(** ** Files of a connection that are skipped *)

Lemma skipped_file_logged (K : constants) (dirPath database fileName : string) :
  dirPath ≠ ""%string →
  basename dirPath = DATABASE_CONNECTIONS_DIRECTORY K →
  contains "/" database = false → contains "/" fileName = false →
  recognized K fileName = false →
  skipped_line K (path_join dirPath database) fileName
  ∈ (getDatabaseFileDetails K (path_join (path_join dirPath database) fileName)).1.
Proof.
  intros Hne Hbase Hd HF. unfold recognized, getDatabaseFileDetails, database_role, skipped_line.
  rewrite basename_path_join, !dirname_path_join, basename_path_join
    by (done || apply path_join_nonempty).
  rewrite Hbase, String.eqb_refl. cbn [andb].
  destruct (test_suffix_i ".js" fileName) eqn:Hjs; cbn [orb].
  - destruct (_ <? _)%Z; [done|]. intros _. cbn [fst].
    apply elem_of_cons. right. apply list_elem_of_singleton.
    reflexivity.
  - destruct (test_suffix_i ".json" fileName).
    + destruct (String.eqb _ "configuration"); [done|]. intros _. cbn [fst].
      apply elem_of_cons. right. apply list_elem_of_singleton. reflexivity.
    + intros _. cbn [fst]. apply elem_of_cons. right. apply list_elem_of_singleton.
      reflexivity.
Qed.



(** ** Metadata without a configuration *)

Lemma upsert_present (k a0 n a : string) (v : value) (acc : obj) :
  objects_only acc →
  present a0 (get k (upsert n a v acc))
  = String.eqb k n && String.eqb a0 a || present a0 (get k acc).
Proof.
  intros Hacc. destruct (upsert_spec n a v acc Hacc) as (entry & Hentry & ->).
  rewrite get_set. destruct (String.eqb_spec k n) as [->|]; [|done].
  cbn [andb present]. rewrite has_set.
  destruct Hentry as [[-> ->]| ->]; done.
Qed.

Lemma scan_roles_absent (role : string → option (string * string)) (dirPath : string)
    (names : list string) (acc : obj) (n a : string) :
  objects_only acc →
  (∀ F, F ∈ names → role F ≠ Some (n, a)) →
  present a (get n (scan_roles role dirPath names acc)) = present a (get n acc).
Proof.
  revert acc; induction names as [|F names IH]; intros acc Hacc Hnone; simpl; [done|].
  rewrite IH.
  - destruct (role F) as [[n' a']|] eqn:HF; [|done]. rewrite upsert_present by done.
    destruct (String.eqb_spec n n') as [<-|]; [|done].
    destruct (String.eqb_spec a a') as [<-|]; [|done].
    exfalso. eapply Hnone; [constructor | done].
  - destruct (role F) as [[n' a']|]; [by apply upsert_objects_only | done].
  - intros F' HF'. apply Hnone. by constructor.
Qed.
(** * mcpmux.install: the installer scripts and the front-end that serves them

    The repository is one file, [src/index.ts]: a Hono application whose
    handlers return three constant texts, the install script, the APT setup
    script and an HTML landing page.  The two scripts are bash programs run
    under [set -euo pipefail].  This development embeds

    - the front-end handlers as functions from requests to responses
      (module [Frontend]);
    - the install script as a program in a small shell monad over a file
      system and an event trace (modules [Shell] and [Installer]);
    - the APT setup script in the same monad (module [AptSetup]).

    What the host answers (which commands exist, what a URL returns, whether
    a package manager succeeds) is a record of inputs, [Shell.Env]. *)

From Stdlib Require Import Ascii String ZArith Lia.
From stdpp Require Import base strings gmap list.

Local Open Scope string_scope.
Local Open Scope Z_scope.

(** ** Text helpers *)

Module Text.

(** The double quote and the line feed, built from their codes. *)
Definition dq_char : ascii := Ascii.ascii_of_nat 34.
Definition lf_char : ascii := Ascii.ascii_of_nat 10.
Definition dq : string := String dq_char "".
Definition nl : string := String lf_char "".

(** Every line followed by a line feed. *)
Fixpoint unlines (ls : list string) : string :=
  match ls with
  | [] => ""
  | l :: ls' => l +:+ nl +:+ unlines ls'
  end.

(** Lines separated by line feeds, none after the last. *)
Fixpoint join_lines (ls : list string) : string :=
  match ls with
  | [] => ""
  | [l] => l
  | l :: ls' => l +:+ nl +:+ join_lines ls'
  end.

(** [includes s sub]: JavaScript's [s.includes(sub)], and [grep] with a
    pattern of ordinary characters on one line. *)
Fixpoint includes (s sub : string) : bool :=
  String.prefix sub s ||
  match s with
  | "" => false
  | String _ s' => includes s' sub
  end.

(** The lines of a text as the line-oriented tools read it: each line ends at
    a line feed, and a last line without one still counts. *)
Fixpoint lines_from (cur s : string) : list string :=
  match s with
  | "" => if String.eqb cur "" then [] else [cur]
  | String c s' =>
      if Ascii.eqb c lf_char then cur :: lines_from "" s'
      else lines_from (cur +:+ String c "") s'
  end.

Definition lines (s : string) : list string := lines_from "" s.

(** [tr a b]: every [a] replaced by [b]. *)
Fixpoint tr (a b : ascii) (s : string) : string :=
  match s with
  | "" => ""
  | String c s' => String (if Ascii.eqb c a then b else c) (tr a b s')
  end.

(** [basename] of a path without a trailing slash: what follows the last
    slash. *)
Fixpoint basename_from (cur s : string) : string :=
  match s with
  | "" => cur
  | String c s' =>
      if Ascii.eqb c "/"%char then basename_from "" s'
      else basename_from (cur +:+ String c "") s'
  end.

Definition basename (path : string) : string := basename_from "" path.

End Text.

(** ** The front-end: [app.get('/')], [app.get('/install.sh')] and the rest *)

Module Frontend.
Import Text.
(** ** Further properties of discovery *)

Lemma prefix_split (d f : string) :
  String.prefix d f = true -> exists r, f = (d ++ r)%string.
Proof.
  revert f. induction d as [|c d IH]; intros f H.
  - exists f. reflexivity.
  - destruct f as [|c' f]; [discriminate|]. cbn [String.prefix] in H.
    destruct (ascii_dec c c') as [<-|]; [|discriminate].
    destruct (IH f H) as (r & ->). exists r. reflexivity.
Qed.

Lemma prefix_app_right (n h t : string) :
  String.prefix n h = true -> String.prefix n (h ++ t) = true.
Proof.
  revert h. induction n as [|c n IH]; intros h H;
    [destruct (h ++ t)%string; reflexivity|].
  destruct h as [|c' h]; [discriminate|]. cbn [String.prefix String.append] in *.
  destruct (ascii_dec c c'); [now apply IH | discriminate].
Qed.

Lemma contains_app_right (n h t : string) :
  contains n h = true -> contains n (h ++ t) = true.
Proof.
  induction h as [|c h IH]; intros H.
  - cbn [contains] in H. rewrite orb_false_r in H.
    destruct n; [|discriminate]. destruct t; reflexivity.
  - cbn [contains] in H. apply orb_true_iff in H.
    change (String c h ++ t)%string with (String c (h ++ t)).
    cbn [contains]. apply orb_true_iff. destruct H as [H|H].
    + left. exact (@prefix_app_right n (String c h) t H).
    + right. now apply IH.
Qed.

(** A component that is not absolute is joined below the path. *)
Lemma join2_under (p b : string) :
  String.prefix "/" b = false -> exists s, join2 p b = (p ++ s)%string.
Proof.
  intros H. unfold join2. rewrite H.
  destruct (String.eqb p "" || ends_with_sep p); eauto.
Qed.

Lemma vkd3d_dirs_under (src d : string) :
  In d (HighPatcher.vkd3d_dirs src) -> exists s, d = (src ++ s)%string.
Proof.
  unfold HighPatcher.vkd3d_dirs, path_join. cbn [fold_left].
  intros [<-|[<-|[<-|[]]]].
  - destruct (@join2_under src "libs" eq_refl) as (s1 & ->).
    destruct (@join2_under (src ++ s1) "vkd3d" eq_refl) as (s2 & ->).
    exists (s1 ++ s2)%string. apply sapp_assoc.
  - apply (@join2_under src "src" eq_refl).
  - exists ""%string. clear. induction src as [|c s IH]; [reflexivity|].
    cbn [String.append]. now rewrite <- IH.
Qed.

Lemma target_dir_cases (w : world) (src : string) :
  In (HighPatcher.target_dir w src) (HighPatcher.vkd3d_dirs src).
Proof.
  unfold HighPatcher.target_dir.
  destruct (find (HighPatcher.probe w) (HighPatcher.vkd3d_dirs src)) as [d|] eqn:E.
  - now apply find_some in E.
  - right. right. now left.
Qed.

(** X10: when an excluded name occurs in the root path itself, discovery
    finds nothing and the run patches nothing and returns 0: every path
    the glob returns under a candidate directory contains the root path,
    hence the excluded name. *)
Theorem excluded_root_patches_nothing (U : unicode_db) (self : HighPatcher.t)
        (w : world) (src ex : string) :
  In ex HighPatcher.EX_D ->
  contains ex src = true ->
  glob_under w src = true ->
  HighPatcher.cap_files self w src = [] /\
  HighPatcher.apply U self w src = (Ret 0%Z, w).
Proof.
  intros Hex Hc Hg.
  assert (Hnone : HighPatcher.cap_files self w src = []).
  { unfold HighPatcher.cap_files, HighPatcher.CAP_F. cbn [flat_map].
    rewrite app_nil_r. unfold HighPatcher._find_files.
    unfold glob_under in Hg. rewrite forallb_forall in Hg.
    specialize (Hg _ (target_dir_cases w src)). rewrite forallb_forall in Hg.
    destruct (@vkd3d_dirs_under src _ (target_dir_cases w src)) as (s & Hs).
    remember (HighPatcher.target_dir w src) as td eqn:Etd. clear Etd.
    induction (w_glob w (path_join td ["**"%string; "device.c"%string]))
      as [|f fs IH]; [reflexivity|].
    cbn [filter].
    assert (Hf : existsb (fun ex0 => contains ex0 f) HighPatcher.EX_D = true).
    { apply existsb_exists. exists ex. split; [exact Hex|].
      destruct (@prefix_split td f (Hg f (or_introl eq_refl))) as (r & ->).
      rewrite Hs, sapp_assoc. now apply contains_app_right. }
    rewrite Hf. cbn [negb]. apply IH. intros x Hx. apply Hg. now right. }
  split; [exact Hnone|].
  unfold HighPatcher.apply. rewrite Hnone. reflexivity.
Qed.

(** X11: the probe counts excluded files.  When the first candidate
    directory that qualifies holds device.c only at paths with an excluded
    name, discovery finds nothing and the run patches nothing and returns
    0, whatever the later candidates hold. *)
Theorem probe_counts_excluded_files (U : unicode_db) (self : HighPatcher.t)
        (w : world) (src : string) (pre : list string) (d : string)
        (post : list string) :
  HighPatcher.vkd3d_dirs src = pre ++ d :: post ->
  forallb (fun x => negb (HighPatcher.probe w x)) pre = true ->
  HighPatcher.probe w d = true ->
  forallb (fun f => existsb (fun ex => contains ex f) HighPatcher.EX_D)
          (w_glob w (path_join d ["**"%string; "device.c"%string])) = true ->
  HighPatcher.cap_files self w src = [] /\
  HighPatcher.apply U self w src = (Ret 0%Z, w).
Proof.
  intros Hdirs Hpre Hd Hex.
  assert (Htd : HighPatcher.target_dir w src = d).
  { unfold HighPatcher.target_dir. rewrite Hdirs.
    now rewrite (@find_first _ (HighPatcher.probe w) pre d post Hpre Hd). }
  assert (Hnone : HighPatcher.cap_files self w src = []).
  { unfold HighPatcher.cap_files, HighPatcher.CAP_F. cbn [flat_map].
    rewrite app_nil_r, Htd. unfold HighPatcher._find_files.
    induction (w_glob w (path_join d ["**"%string; "device.c"%string]))
      as [|f fs IH]; [reflexivity|].
    cbn [forallb] in Hex. apply andb_true_iff in Hex. destruct Hex as [Hf Hfs].
    cbn [filter]. rewrite Hf. cbn [negb]. now apply IH. }
  split; [exact Hnone|].
  unfold HighPatcher.apply. rewrite Hnone. reflexivity.
Qed.

(** ** What the rules never change *)

Section Heads.
Context {U : unicode_db}.

(** A rule keeps the text of a statement up to its first equals sign. *)
Lemma stmt_head (r : crule) (A B : str) :
  wf_rule r = true ->
  forallb no_eq A = true ->
  forallb not_semi (A ++ c_eq :: B) = true ->
  forall prev,
    exists B', stmt r prev (A ++ c_eq :: B) = A ++ c_eq :: B' /\
               forallb not_semi B' = true.
Proof.
  intros Hwf HA Hu prev.
  assert (HB : forallb not_semi B = true).
  { rewrite forallb_app in Hu. cbn [forallb] in Hu.
    apply andb_true_iff in Hu. destruct Hu as [_ Hu].
    now apply andb_true_iff in Hu. }
  destruct (@stmt_shape U r Hwf _ Hu prev) as [->|(P & v & Hs & -> & HP & Hv)];
    [now exists B|].
  destruct (first_occ c_eq P HP) as (A1 & B1 & -> & HA1).
  rewrite <- app_assoc in Hs. cbn [app] in Hs.
  apply (first_split no_eq) in Hs; [| exact HA | exact HA1 | reflexivity].
  destruct Hs as [<- ->].
  exists (B1 ++ r_val r). split; [now rewrite <- app_assoc|].
  rewrite forallb_app in HB |- *. apply andb_true_iff in HB.
  destruct HB as [-> _]. apply (wf_val_not_semi r Hwf).
Qed.

Lemma rules_head (rs : list crule) (A : str) :
  forallb wf_rule rs = true ->
  forallb no_eq A = true -> forallb not_semi A = true ->
  forall B, forallb not_semi B = true ->
    exists B', rules_sub rs ((A ++ c_eq :: B) ++ [c_semi]) =
               (A ++ c_eq :: B') ++ [c_semi] /\
               forallb not_semi B' = true.
Proof.
  intros Hwfs HA HA'. induction rs as [|r rs IH]; intros B HB; [now exists B|].
  simpl in Hwfs. apply andb_true_iff in Hwfs. destruct Hwfs as [Hwf Hwfs].
  assert (Hu : forallb not_semi (A ++ c_eq :: B) = true).
  { rewrite forallb_app. cbn [forallb]. now rewrite HA', HB. }
  change (rules_sub (r :: rs) ?s) with (rules_sub rs (rule_sub r None s)).
  rewrite (@rule_sub_one_stmt U r _ None Hwf Hu).
  destruct (@stmt_head r A B Hwf HA Hu None) as (B1 & -> & HB1).
  now apply IH.
Qed.

(** X12: the rules never change the left-hand side of the first
    assignment of a statement: the text of a statement up to and including
    its first equals sign is the same after the rule list of a profile has
    been applied, and the statement still ends at its semicolon. *)
Theorem statement_head_kept (self : HighPatcher.t) (profile : string)
        (A B : str) :
  forallb no_eq A = true ->
  forallb not_semi A = true ->
  forallb not_semi B = true ->
  exists B',
    HighPatcher._apply_content U self (A ++ [c_eq] ++ B ++ [c_semi])
                               (HighPatcher.patches_of profile) =
    Some (A ++ [c_eq] ++ B' ++ [c_semi]) /\
    forallb not_semi B' = true.
Proof.
  intros HA HA' HB.
  pose proof (checked_patches_of profile) as Hc. unfold checked in Hc.
  destruct (decode_all (HighPatcher.patches_of profile)) as [rs|] eqn:Hd;
    [|discriminate].
  apply andb_true_iff in Hc. destruct Hc as [Hwf _].
  destruct (@rules_head rs A Hwf HA HA' B HB) as (B' & E & HB').
  exists B'. split; [|exact HB'].
  rewrite (apply_content_rules self _ Hd). f_equal.
  rewrite <- !app_assoc in E. exact E.
Qed.

Lemma rule_sub_no_eq (r : crule) (s : str) :
  wf_rule r = true -> forallb no_eq s = true ->
  forall prev, rule_sub r prev s = s.
Proof.
  intros Hwf. pose proof (wf_var_not_semi r Hwf) as Hvar.
  pattern s. revert s. apply semi_ind; [intros u Hu He prev | intros u t Hu IH He prev].
  - now apply rule_sub_no_semi.
  - rewrite forallb_app in He. cbn [forallb] in He.
    apply andb_true_iff in He. destruct He as [He1 He2].
    apply andb_true_iff in He2. destruct He2 as [_ He2].
    rewrite (@rule_sub_stmt U r u t Hvar Hu), (@stmt_no_eq U r Hwf u He1 Hu), IH
      by assumption.
    reflexivity.
Qed.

□ □ □ □

■ **WORK INSTRUCTION**
From the entries above, copy each line holding "getDatabaseFileDetails".

■ **SOLUTION TO THIS TASK**
  ∈ (getDatabaseFileDetails K (path_join (path_join dirPath database) fileName)).1.
  intros Hne Hbase Hd HF. unfold recognized, getDatabaseFileDetails, database_role, skipped_line.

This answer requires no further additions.